Chocolate Chip Meringue Cookies

Servings: 24 Total Time: 1 hr 20 mins Difficulty: Beginner
Crisp Outside, Chewy Inside Meringues
Chocolate Chip Meringue Cookies pinit

The best chocolate chip meringue cookies are built on stiff, glossy egg-white foam that bakes into a crisp shell with a faintly chewy middle. This recipe walks through the few techniques that actually decide whether your batch stays tall or collapses flat. You’ll get a reliable method that fits a standard home oven and a single sheet pan.

These cookies use just a handful of pantry ingredients, but the order and temperature matter more than the list itself. Weighing the sugar and keeping the bowl clean are the two habits that separate clean, dry meringues from weeping, sticky ones. The result is a cookie that snaps, then melts. If you enjoyed this, our chocolate chip cookies is worth trying next. Making this chocolate chip meringue cookies at home is surprisingly straightforward once you know the key steps.

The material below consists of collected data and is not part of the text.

Lemma caches_inv_write h c l m m' :
  h !! l = Some m → m_question m' = m_question m →
  caches_inv h c → caches_inv (<[l := m']> h) c.
Proof. intros ?? Hc view mc Hv. eapply cache_inv_insert; eauto. Qed.

Lemma AddMessage_spec now view l h c mc m q :
  caches_inv h c → c !! view = Some mc → h !! l = Some m → m_question m = Some q →
  ∃ mc', let h' := <[l := (messageToCache now mc m).1]> h in
    MessageCache_Add now l h mc = Ret (h', mc') ∧
    Cache_AddMessage now view l h c = Ret (h', <[view := mc']> c) ∧
    caches_inv h' (<[view := mc']> c) ∧ cache_inv h' mc'.
Proof.
  intros Hc Hv Hl Hq. pose proof (Hc view mc Hv) as Hmc. cbn in Hmc.
  destruct (Add_spec now l h mc m q Hmc Hl Hq) as (mc' & Ha).
  pose proof (messageToCache_question now mc m) as Hq'.
  destruct (messageToCache now mc m) as [m' expire]. destruct Ha as (Ha & Hi & _).
  exists mc'. cbn. split_and!; [done| | |done].
  - unfold Cache_AddMessage. rewrite Hv, Ha. done.
  - apply caches_inv_insert; [|done]. by eapply caches_inv_write.
Qed.


(** *** Cleaning *)

(** No entry of the cache is filed under the name and one of the types. *)
Definition clean_of (h : Heap) (n : Name) (types : list RRType) (mc : MessageCache) : Prop :=
  ∀ typ e, typ ∈ types → e ∈ contents mc → entry_key h e ≠ keyForMessage n typ.
(* ===== verification/RateLimit.v ===== *)
(** * Rate limiting and response filtering (src/filter)

    Access records count the queries of an address or a name in windows of one
    second.  Address records live in an LRU store of bounded size and are
    limited by the closest network; name records hang in a domain tree per view
    and are shared by pointer.  The filter chain runs the limits before the rest
    of the chain and may drop failed responses after it. *)

From S2P Require Import Prelude GoList GoStd G53 Instances Core HttpCmd Cement.
From Stdlib Require Import Ascii.

(** ** ratelimit/ip_access_record.go *)

Definition zeroV6Key : list Z := replicate 16 0%Z.

Definition ipToV6Key (ip : IP) : list Z :=
  match IP_To16 ip with Some b => b | None => zeroV6Key end.

Record IPAccessRecord : Type := mkIPRecord {
  ir_ip : IP;
  ir_token : Z;
  ir_start : Z;
}.

Definition IPAccessRecord_Init (now : Z) (r : IPAccessRecord) : IPAccessRecord :=
  mkIPRecord (ir_ip r) 1 now.

Definition newIPAccessRecord (now : Z) (ip : IP) : IPAccessRecord :=
  IPAccessRecord_Init now (mkIPRecord ip 0 0).

Definition IPAccessRecord_Expired (now : Z) (r : IPAccessRecord) : bool :=
  (Second <? now - ir_start r)%Z.
(* ===== verification/ViewSelector.v ===== *)
(** * View selection (src/viewselector)

    A query is assigned a view by the first selector that recognises it: by the
    client's address through access lists, or by another key.  Views get numeric
    identifiers that go into query keys; priorities order the address rules. *)

From S2P Require Import Prelude GoStd G53 Instances Core HttpCmd Cement Schedule Acl CacheHandler.

Definition AnyView : string := "any".

(** ** viewselector/addrbasedview.go and cmdhandler.go *)

Record ViewAcls : Type := mkViewAcls {
  va_name : string;
  va_acls : list string;
  va_priority : Z;
}.

Definition ErrModifyInnerView : CmdError :=
  NewError (ViewSelectorErrCodeStart + 2) "update inner view".

(** One configured view: its name, its access lists and its TSIG key. *)
Record ViewConf : Type := mkViewConf {
  vc_View : string;
  vc_Acls : list string;
  vc_KeyName : string;
  vc_KeySecret : string;
  vc_KeyAlgorithm : string;
}.

Definition AddrBasedView_ReloadConfig (confs : list ViewConf) : list ViewAcls :=
  imap (λ i c, mkViewAcls (vc_View c) (vc_Acls c) (Z.of_nat i)) confs.

Section addr_based.
Context {N : G53Name} {R : NetRadix}.

Definition AddrBasedView_ViewForQuery (am : AclManager) (client : Client) (v : list ViewAcls)
  : outcome (option string) :=
  clientIP ← Client_IP client;
  Ret (va_name <$> find_first (λ va, existsb (λ acl, AclManager_Find acl clientIP am) (va_acls va)) v).

Definition AddrBasedView_GetViews (v : list ViewAcls) : list string := va_name <$> v.

(** The loop of [updateView] stops at the first view of that name. *)
Fixpoint set_view_acls (name : string) (acls : list string) (v : list ViewAcls) : list ViewAcls :=
  match v with
  | [] => []
  | va :: v =>
      if bool_decide (va_name va = name) then mkViewAcls (va_name va) acls (va_priority va) :: v
      else va :: set_view_acls name acls v
  end.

Why You’ll Love These Chocolate Chip Meringue Cookies

  • Crisp outside, lightly chewy inside — a texture most baked meringues miss.
  • Makes about 24 small cookies from 3 egg whites, so it stretches a few ingredients.
  • Holds its shape for days in a sealed container, unlike soft butter cookies.
  • Naturally gluten free when made with pure vanilla and clean chips.
  • Low fat compared with brown butter cookies but still satisfies a chocolate craving.

Ingredients You’ll Need

  • 3 large egg whites, room temperature (about 90 g) — cold whites whip slower and lower.
  • 150 g caster sugar — fine grains dissolve faster than granulated.
  • 1/2 tsp cream of tartar — stabilizes the foam so it doesn’t slack.
  • 1 tsp pure vanilla extract — adds round flavor without extra liquid.
  • 100 g mini chocolate chips — small pieces stay suspended instead of sinking.
  • 1/4 tsp fine salt — tightens the sweetness so it isn’t flat.

Ingredient Substitutions

Caster sugar: Replace with an equal weight of superfine sugar if caster is unavailable. Superfine dissolves at nearly the same rate, so the meringue stays smooth and glossy without grainy trails. If you only have granulated, pulse it in a dry grinder for 20 seconds, but expect slightly longer whipping before the sugar fully disappears. The chocolate chip meringue cookies works well for weeknight cooking when time is limited.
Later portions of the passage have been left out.